Forsyth County comprehensive plan

Upcoming public participation meetings:

Both meetings will take place at 6 p.m. at the County Administration Building.
• Nov. 16: Issues and Opportunities Part 1
• Dec. 13: Issues and Opportunities Part 2


What do you want to see in Forsyth County over the next 20 years?

That’s the question county planning staff members hope the public will help answer as they form the county’s 2012-2032 comprehensive plan.

In the public kickoff meeting Thursday night, senior long range planner Vanessa Bernstein prepared those in attendance to participate in the planning process.

She told the group that Forsyth County’s quickly growing population is projected to double by 2032 to about 370,500 people.

The comprehensive plan provides a policy guide in maintaining the community’s vision as the county changes.

“Part of this visioning process is to decide what type of preferred growth you would like to see, how much, where and how do you think it can be accommodated,” Bernstein said.

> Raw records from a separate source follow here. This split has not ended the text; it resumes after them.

Definition load_metadata (the_metadata_file : path) : M json :=
  try_except only_FileNotFoundError
    (open_json the_metadata_file)
    (fun _ => (do! print (MsgMetadataNotFound the_metadata_file) in
               ret (JObject []))%py).

(** [__init__] *)
Definition new_generator (the_base_dir : path) : M generator :=
  let the_metadata_file := the_base_dir ++ ["screenshot_metadata.json"%string] in
  (let! the_metadata := load_metadata the_metadata_file in
   ret (Generator the_base_dir the_metadata_file the_metadata))%py.

Definition font_paths : list path :=
  [ ["/"; "System"; "Library"; "Fonts"; "Helvetica.ttc"];
    ["/"; "System"; "Library"; "Fonts"; "Arial.ttf"];
    ["/"; "Library"; "Fonts"; "Arial.ttf"];
    ["/"; "System"; "Library"; "Fonts"; "Geneva.ttf"] ]%string.

(** The loop of [get_font_path]: the first path that exists, or [None]. *)
Fixpoint first_existing (paths : list path) : M (option path) :=
  match paths with
  | [] => ret None
  | p :: rest =>
      (let! found := path_exists p in
       if found then ret (Some p) else first_existing rest)%py
  end.

Definition get_font_path (self : generator) (weight : string)
  : M (option path) :=
  first_existing font_paths.

(** [ImageFont.truetype(file, size)] *)
Definition image_font_truetype (file : path) (size : Z) : M font :=
  if truetype_loads file size then ret (TrueType file size)
  else raise ValueError.

(** [draw.text] works on the image it was created for: same object, same
    size, new pixels. *)
Definition draw_text (im : image) (req : text_request) : image :=
  Image (im_mode im) (im_width im) (im_height im) (render_text req im).

(** Truth value of [stroke_fill]: [None] and the empty string are false. *)
Definition truthy (s : option string) : option string :=
  match s with
  | Some EmptyString => None
  | other => other
  end.

(** [create_overlay_text]. The image is changed in place and returned; the
    embedding returns the changed image and the caller goes on with it. *)
Definition create_overlay_text (self : generator) (im : image) (text : string)
    (position : Z * Z) (font_size : Z) (color : string) (weight : string)
    (stroke_width : Z) (stroke_fill : option string) : M image :=
  (do! record (CallText text position font_size color weight
                        stroke_width stroke_fill) in
   let! fnt :=
     try_except Exception
       (let! font_path := get_font_path self weight in
        match font_path with
        | Some file => image_font_truetype file font_size
        | None => ret DefaultFont
        end)
       (fun _ => ret DefaultFont) in
   match 0 <? stroke_width, truthy stroke_fill with
   | true, Some fill =>
       ret (draw_text im (TextRequest position text fnt color
                                      (Some (stroke_width, fill))))
   | _, _ =>
       ret (draw_text im (TextRequest position text fnt color None))
   end)%py.

(** [self.add_gradient_overlay(...)] as a statement of a routine. *)
Definition self_add_gradient_overlay (self : generator) (im : image)
    (start_color end_color : color_arg) (position size : Z * Z) (opacity : Q)
  : M image :=
  (do! record (CallGradient start_color end_color position size opacity) in
   lift (add_gradient_overlay im start_color end_color position size opacity))%py.

Definition process_main_menu_screenshot (self : generator)
    (input_path output_path : path) (device_type : string) : M unit :=
  (do! print (MsgProcessing MainMenu device_type) in
   try_except Exception
     (let! image := image_open input_path in
      let '(width, height) := im_size image in
      let! image := image_convert ModeRGBA image in
      let gradient_height := int_times height 0.3 in
      let! image :=
        self_add_gradient_overlay self image (ColorTuple 0 0 0)
          (ColorTuple 0 0 0) (0, 0) (width, gradient_height) 0.4 in
      let title_font_size :=
        if startswith device_type "iPhone" then int_times width 0.08
        else int_times width 0.06 in
      let subtitle_font_size :=
        if startswith device_type "iPhone" then int_times width 0.045
        else int_times width 0.035 in
      let title_y := int_times height 0.1 in
      let! image :=
        create_overlay_text self image
          "Experience Authentic Romanian Card Gaming"
          (int_times width 0.05, title_y) title_font_size APP_STORE_WHITE
          "bold" 2 (Some APP_STORE_BLACK) in
      let subtitle_y := title_y + title_font_size + 10 in
      let! image :=
        create_overlay_text self image
          "Jocul Tradițional Românesc"
          (int_times width 0.05, subtitle_y) subtitle_font_size ROMANIAN_YELLOW
          "regular" 1 (Some APP_STORE_BLACK) in
      let feature_y := int_times height 0.85 in
      let feature_font_size :=
        if startswith device_type "iPhone" then int_times width 0.035
        else int_times width 0.025 in
      let! image :=
        create_overlay_text self image
          "• Authentic Romanian Rules • Premium AI Opponent • Cultural Heritage Design"
          (int_times width 0.05, feature_y) feature_font_size APP_STORE_WHITE
          "regular" 1 (Some APP_STORE_BLACK) in
      let! flat := image_convert ModeRGB image in
      do! image_save flat output_path "PNG" 95 in
      print (MsgSaved output_path))
     (fun e => print (MsgError input_path e)))%py.
Lemma digits2_pos_le (p : positive) (d : Z) :
  0 <= d -> Zpos p < 2 ^ d -> Zpos (digits2_pos p) <= d.
Proof.
  intros Hd Hp. pose proof (digits2_pos_bounds p) as [Blo _].
  destruct (Z_lt_le_dec d (Zpos (digits2_pos p))); [|lia].
  assert (2 ^ d <= 2 ^ (Zpos (digits2_pos p) - 1))
    by (apply Z.pow_le_mono_r; lia).
  lia.
Qed.

Lemma digits2_pos_ge (p : positive) (d : Z) :
  2 ^ (d - 1) <= Zpos p -> d <= Zpos (digits2_pos p).
Proof.
  intros Hp. pose proof (digits2_pos_bounds p) as [_ Bhi].
  destruct (Z_lt_le_dec (Zpos (digits2_pos p)) d); [|lia].
  assert (2 ^ Zpos (digits2_pos p) <= 2 ^ (d - 1))
    by (apply Z.pow_le_mono_r; lia).
  lia.
Qed.

(** The product of a number whose mantissa ends in [j] zeros by a
    constant whose mantissa ends in [jk] zeros is exact when the product
    of the significant parts fits in 53 bits. *)
Lemma mul_exact (s : bool) (M m KM K : positive) (E KE j jk : Z) :
  0 <= j -> Zpos M = Zpos m * 2 ^ j ->
  0 <= jk -> Zpos KM = Zpos K * 2 ^ jk ->
  let dp := Zpos (digits2_pos (m * K)) in
  dp <= 53 ->
  0 <= j + jk - (53 - dp) ->
  -1074 <= E + KE + (j + jk - (53 - dp)) <= 971 ->
  exists a : positive,
    mul (S754_finite s M E) (S754_finite false KM KE)
    = S754_finite s a (E + KE + (j + jk - (53 - dp)))
    /\ Zpos a = Zpos (m * K) * 2 ^ (53 - dp).
Proof.
  intros Hj HM Hjk HKM dp Hdp Hk Hrange.
  assert (Hpos : 0 < Zpos (m * K) * 2 ^ (53 - dp))
    by (apply Z.mul_pos_pos; [lia | apply Z.pow_pos_nonneg; lia]).
  exists (Z.to_pos (Zpos (m * K) * 2 ^ (53 - dp))).
  rewrite Z2Pos.id by exact Hpos.
  split; [|reflexivity].
  unfold mul, SFmul. rewrite xorb_false_r.
  apply binary_round_aux_exact.
  - exact Hk.
  - rewrite Z2Pos.id by exact Hpos.
    rewrite Pos2Z.inj_mul, HM, HKM, Pos2Z.inj_mul.
    replace (Zpos m * 2 ^ j * (Zpos K * 2 ^ jk))
      with (Zpos m * Zpos K * (2 ^ j * 2 ^ jk)) by ring.
    rewrite <- Z.pow_add_r by lia.
    set (k := j + jk - (53 - dp)) in *.
    replace (j + jk) with ((53 - dp) + k) by (unfold k; lia).
    rewrite Z.pow_add_r by lia. ring.
  - assert (HD : Zpos (digits2_pos (Z.to_pos (Zpos (m * K) * 2 ^ (53 - dp))))
                 = dp + (53 - dp)).
    { apply digits2_pos_shift; [lia|]. now rewrite Z2Pos.id by exact Hpos. }
    rewrite HD. unfold fexp, emin, prec, emax. lia.
  - unfold prec, emax. lia.
Qed.

Lemma truncate_scaled (s : bool) (a : positive) (n t e : Z) :
  0 < n -> 0 <= t -> e < 0 -> Zpos a = n * 2 ^ t ->
  truncate (S754_finite s a (e - t))
  = if s then - (n / 2 ^ (- e)) else n / 2 ^ (- e).
Proof.
  intros Hn Ht He Ha. unfold truncate.
  destruct (e - t) as [|p|p] eqn:E; try lia.
  replace (Zpos p) with (- e + t) by lia.
  rewrite Ha, Z.pow_add_r by lia.
  rewrite Z.div_mul_cancel_r; auto.
  - apply Z.pow_nonzero; lia.
  - apply Z.pow_nonzero; lia.
Qed.

(** The scaling step on a sample below 1 in magnitude. *)
Lemma scale_exact (s : bool) (m K KM : positive) (e KE jk : Z) :
  bounded 24 128 m e = true ->
  Zpos (digits2_pos m) + e <= 0 ->
  2 ^ 14 <= Zpos K < 2 ^ 16 ->
  0 <= jk <= 52 -> Zpos KM = Zpos K * 2 ^ jk -> KE = - jk ->
  truncate (mul (widen (S754_finite s m e)) (S754_finite false KM KE))
  = if s then - (Zpos m * Zpos K / 2 ^ (- e))
    else Zpos m * Zpos K / 2 ^ (- e).
Proof.
  intros Hb Hsmall HK Hjk HKM HKE.
  destruct (bounded32 m e Hb) as [Hd He].
  destruct (widen_finite s m e Hb) as (M & HW & HM & HD).
  set (d := Zpos (digits2_pos m)) in *.
  assert (Hd0 : 0 < d) by (unfold d; lia).
  pose proof (digits2_pos_bounds m) as [Blo Bhi]. fold d in Blo, Bhi.
  set (dp := Zpos (digits2_pos (m * K))).
  assert (Hdp1 : dp <= d + 16).
  { apply digits2_pos_le; [lia|]. rewrite Pos2Z.inj_mul, Z.pow_add_r by lia.
    nia. }
  assert (Hdp2 : d + 14 <= dp).
  { apply digits2_pos_ge. rewrite Pos2Z.inj_mul.
    replace (d + 14 - 1) with ((d - 1) + 14) by lia.
    rewrite Z.pow_add_r by lia.
    assert (0 < 2 ^ (d - 1)) by (apply Z.pow_pos_nonneg; lia). nia. }
  destruct (mul_exact s M m KM K (d + e - 53) KE (53 - d) jk)
    as (a & Hmul & Ha); try lia; try assumption; fold dp; try lia.
  rewrite HW, Hmul. fold dp.
  replace (d + e - 53 + KE + (53 - d + jk - (53 - dp)))
    with (e - (53 - dp)) by lia.
  rewrite (truncate_scaled s a (Zpos (m * K)) (53 - dp) e); try lia.
  - now rewrite Pos2Z.inj_mul.
  - fold dp in Ha. exact Ha.
Qed.

End Scale.

Section Sample.
Import JS.

Lemma ToInt16_in_range (x : number) :
  -32768 <= truncate x <= 32767 -> ToInt16 x = truncate x.
Proof.
  intros H. unfold ToInt16.
  destruct (Z_lt_le_dec (truncate x) 0) as [Hneg|Hpos].
  - replace (truncate x mod 65536) with (truncate x + 65536).
    + destruct (32768 <=? truncate x + 65536) eqn:E; [lia|].
      apply Z.leb_gt in E. lia.
    + apply Z.mod_unique with (q := -1); lia.
  - rewrite Z.mod_small by lia.
    destruct (32768 <=? truncate x) eqn:E; [|reflexivity].
    apply Z.leb_le in E. lia.
Qed.

Lemma pos_compare_ge (a b : positive) :
  (Zpos a <= Zpos b) ->
  Pos.compare_cont Eq a b = Lt \/ Pos.compare_cont Eq a b = Eq.
Proof.
  intros H. change (Pos.compare_cont Eq a b) with (Pos.compare a b).
  destruct (Pos.compare_spec a b); auto. lia.
Qed.

(** Clamping leaves a number below 1 in magnitude as it is. *)
Lemma clamp_small (s : bool) (M : positive) (E : Z) :
  E < -52 ->
  Math_max (of_Z (-1)) (Math_min (of_Z 1) (S754_finite s M E))
  = S754_finite s M E.
Proof.
  intros HE.
  change (of_Z 1) with (S754_finite false 4503599627370496 (-52)).
  change (of_Z (-1)) with (S754_finite true 4503599627370496 (-52)).
  assert (Hc : (-52 ?= E) = Gt) by (apply Z.compare_gt_iff; lia).
  unfold Math_min, Math_max, SFcompare.
  destruct s; rewrite ?Hc; cbn; rewrite ?Hc; reflexivity.
Qed.

(** Clamping replaces a number of magnitude 1 or more by 1 or -1. *)
Lemma clamp_big (s : bool) (M : positive) (E : Z) :
  Zpos (digits2_pos M) = 53 ->
  -52 <= E ->
  Math_max (of_Z (-1)) (Math_min (of_Z 1) (S754_finite s M E))
  = S754_finite s 4503599627370496 (-52).
Proof.
  intros HD HE.
  change (of_Z 1) with (S754_finite false 4503599627370496 (-52)).
  change (of_Z (-1)) with (S754_finite true 4503599627370496 (-52)).
  pose proof (digits2_pos_bounds M) as [Blo _]. rewrite HD in Blo.
  change (2 ^ (53 - 1)) with (Zpos 4503599627370496) in Blo.
  destruct (pos_compare_ge _ _ Blo) as [Hp|Hp];
    unfold Math_min, Math_max, SFcompare;
    destruct s; destruct (Z.compare_spec (-52) E) as [He|He|He]; try lia;
    rewrite ?Hp; cbn; rewrite <- ?He; cbn; rewrite ?Hp; try reflexivity.
Qed.

Import MicrophoneCapture.

Lemma sample_small (s : bool) (m : positive) (e : Z) :
  bounded 24 128 m e = true ->
  Zpos (digits2_pos m) + e <= 0 ->
  float32ToInt16_sample (widen (S754_finite s m e))
  = if s then - (Zpos m * 32768 / 2 ^ (- e))
    else Zpos m * 32767 / 2 ^ (- e).
Proof.
  intros Hb Hsmall.
  destruct (bounded32 m e Hb) as [Hd He].
  destruct (widen_finite s m e Hb) as (M & HW & HM & HD).
  pose proof (digits2_pos_bounds m) as [Blo Bhi].
  assert (Hlt : Zpos m < 2 ^ (- e)).
  { apply Z.lt_le_trans with (1 := Bhi). apply Z.pow_le_mono_r; lia. }
  assert (Hpow : 0 < 2 ^ (- e)) by (apply Z.pow_pos_nonneg; lia).
  unfold float32ToInt16_sample.
  rewrite HW, clamp_small by lia. rewrite <- HW.
  change (of_Z 0) with (S754_zero false).
  change (of_Z 32768) with (S754_finite false 4503599627370496 (-37)).
  change (of_Z 32767) with (S754_finite false 9006924376834048 (-38)).
  assert (Hltb : ltb (widen (S754_finite s m e)) (S754_zero false) = s)
    by (rewrite HW; now destruct s).
  rewrite Hltb.
  destruct s.
  - pose proof (scale_exact true m 32768 4503599627370496 e (-37) 37
                  Hb Hsmall) as Hs.
    rewrite ToInt16_in_range; rewrite Hs; try reflexivity; try lia.
    assert (0 <= Zpos m * 32768 / 2 ^ (- e)) by (apply Z.div_pos; lia).
    assert (Zpos m * 32768 / 2 ^ (- e) < 32768)
      by (apply Z.div_lt_upper_bound; lia).
    lia.
  - pose proof (scale_exact false m 32767 9006924376834048 e (-38) 38
                  Hb Hsmall) as Hs.
    rewrite ToInt16_in_range; rewrite Hs; try reflexivity; try lia.
    assert (0 <= Zpos m * 32767 / 2 ^ (- e)) by (apply Z.div_pos; lia).
    assert (Zpos m * 32767 / 2 ^ (- e) < 32767)
      by (apply Z.div_lt_upper_bound; lia).
    lia.
Qed.

Lemma sample_big (s : bool) (m : positive) (e : Z) :
  bounded 24 128 m e = true ->
  1 <= Zpos (digits2_pos m) + e ->
  float32ToInt16_sample (widen (S754_finite s m e))
  = if s then -32768 else 32767.
Proof.
  intros Hb Hbig.
  destruct (widen_finite s m e Hb) as (M & HW & HM & HD).
  unfold float32ToInt16_sample.
  rewrite HW, clamp_big by (auto; lia).
  destruct s; vm_compute; reflexivity.
Qed.

End Sample.

Section Exact.
Import JS.

Lemma Qtruncate_scaled (s : bool) (n : Z) (p : positive) :
  0 <= n ->
  Spec.Qtruncate (if s then (- n) # p else n # p)
  = if s then - (n / Zpos p) else n / Zpos p.
Proof.
  intros Hn. unfold Spec.Qtruncate. destruct s; simpl.
  - rewrite Z.quot_opp_l by lia. now rewrite Z.quot_div_nonneg by lia.
  - now rewrite Z.quot_div_nonneg by lia.
Qed.
(** * Sudoku solver (SudokuCSP): a shallow embedding and its verification

    The Python class [SudokuCSP] of [main.py] keeps one mutable attribute,
    [self.grid], a list of nine row objects, each a list of nine integers
    (0 marks an empty cell).  Its methods read and write that attribute
    only.  The embedding has three layers:

    - the methods themselves, written once as programs over three memory
      operations (read a row of [self.grid], assign to a cell of
      [self.grid], raise [IndexError]);
    - an interpreter [run] of such programs over the value held by
      [self.grid], which also records the successive grid states;
    - an interpreter [run_store] over a store of row objects, in which the
      caller's grid and the solver's grid are lists of addresses, used to
      settle what [__init__] shares with its caller.

    The functions around the class, [display_grid], [get_user_input] and
    [main], are embedded as well: what they print is a list of outputs,
    what the user types a list of lines, and a session a function of the
    lines typed.

    Cell values and candidate digits are Python integers, here [Z].  Row
    and column indices are natural numbers: the methods index the grid
    with values of [range] only, so Python's negative indices do not
    arise.  An index past the end raises [IndexError], which ends the run.
    The recursion of [solve] is at most 82 calls deep on a 9x9 grid, far
    below the interpreter's recursion limit, which is not modelled. *)

From stdpp Require Import base decidable option list numbers sorting strings.
From Stdlib Require DecimalString.

Local Open Scope Z_scope.
Local Open Scope nat_scope.

Abbreviation grid := (list (list Z)).

(** * Part I: the embedding and the predicates *)

(** ** Outcomes, events and programs *)

(** What a call can end with: a result, the [IndexError] Python raises on
    an index out of range, or the exhaustion of the recursion budget of the
    model ([solve] is recursive, its model is by recursion on a budget). *)
Inductive outcome (A : Type) : Type :=
  | Done (a : A)
  | IndexError
  | OutOfFuel.
Arguments Done {A} a.
Arguments IndexError {A}.
Arguments OutOfFuel {A}.

(** Observations recorded by [run]: the entry of [solve] at a recursion
    depth with the grid it finds, and each assignment to a cell with the
    grid that results from it. *)
Inductive event : Type :=
  | EvEnter (depth : nat) (g : grid)
  | EvWrite (row col : nat) (num : Z) (g : grid).

Definition event_grid (e : event) : grid :=
  match e with
  | EvEnter _ g => g
  | EvWrite _ _ _ g => g
  end.

(** Programs over the memory of a solver: what a method does to
    [self.grid], step by step, ending with a value of type [A]. *)
Inductive prog (A : Type) : Type :=
  | Ret (a : A)
  | GetRow (row : nat) (k : list Z → prog A)        (* self.grid[row] *)
  | SetCell (row col : nat) (num : Z) (k : prog A)  (* self.grid[row][col] = num *)
  | Enter (depth : nat) (k : prog A)                (* entry of solve, no effect *)
  | Raise                                           (* IndexError *)
  | Starve.                                         (* recursion budget used up *)
Arguments Ret {A} a.
Arguments GetRow {A} row k.
Arguments SetCell {A} row col num k.
Arguments Enter {A} depth k.
Arguments Raise {A}.
Arguments Starve {A}.

Fixpoint prog_bind {A B : Type} (f : A → prog B) (p : prog A) : prog B :=
  match p with
  | Ret a => f a
  | GetRow row k => GetRow row (λ rw, prog_bind f (k rw))
  | SetCell row col num k => SetCell row col num (prog_bind f k)
  | Enter depth k => Enter depth (prog_bind f k)
  | Raise => Raise
  | Starve => Starve
  end.

#[global] Instance prog_mret : MRet prog := @Ret.
#[global] Instance prog_mbind : MBind prog := @prog_bind.

Definition get_row (row : nat) : prog (list Z) := GetRow row Ret.
Definition set_cell (row col : nat) (num : Z) : prog unit :=
  SetCell row col num (Ret tt).
Definition enter (depth : nat) : prog unit := Enter depth (Ret tt).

Every 10 years, the county is required to adopt a plan to maintain its qualified local government status, which allows the county to, among other actions, receive grants or issue permits, she said.

This plan’s final adoption deadline is June 30, 2012.

The state has already approved the community assessment and the community participation plan, the first two of three requirements.

Over the next year, the public will get a chance to form the third requirement, the community agenda, through a series of workshops where they can offer suggestions.

“I’m really hoping to generate enthusiasm and willingness to participate over the coming year,” Bernstein said.

The first two public sessions will look at issues and opportunities, such as water supply or options in housing.

The second two workshops will explore development of the future land use map, which affects county zoning.

These sessions often garner the most public attention, principal planner Matt Bucchin said.

The final two meetings will focus on policies and the short-term work program, which examines how to work toward accomplishing long-range goals in a 5-year period.

After a short presentation Thursday, the group of about 50 reviewed maps and asked questions of staff members.

People buzzed about the character area map and transportation plans, and questioned how zoning will be influenced.

In the coming year, all those concerns and more will be offered up and hashed out in forming the plan for Forsyth County’s future.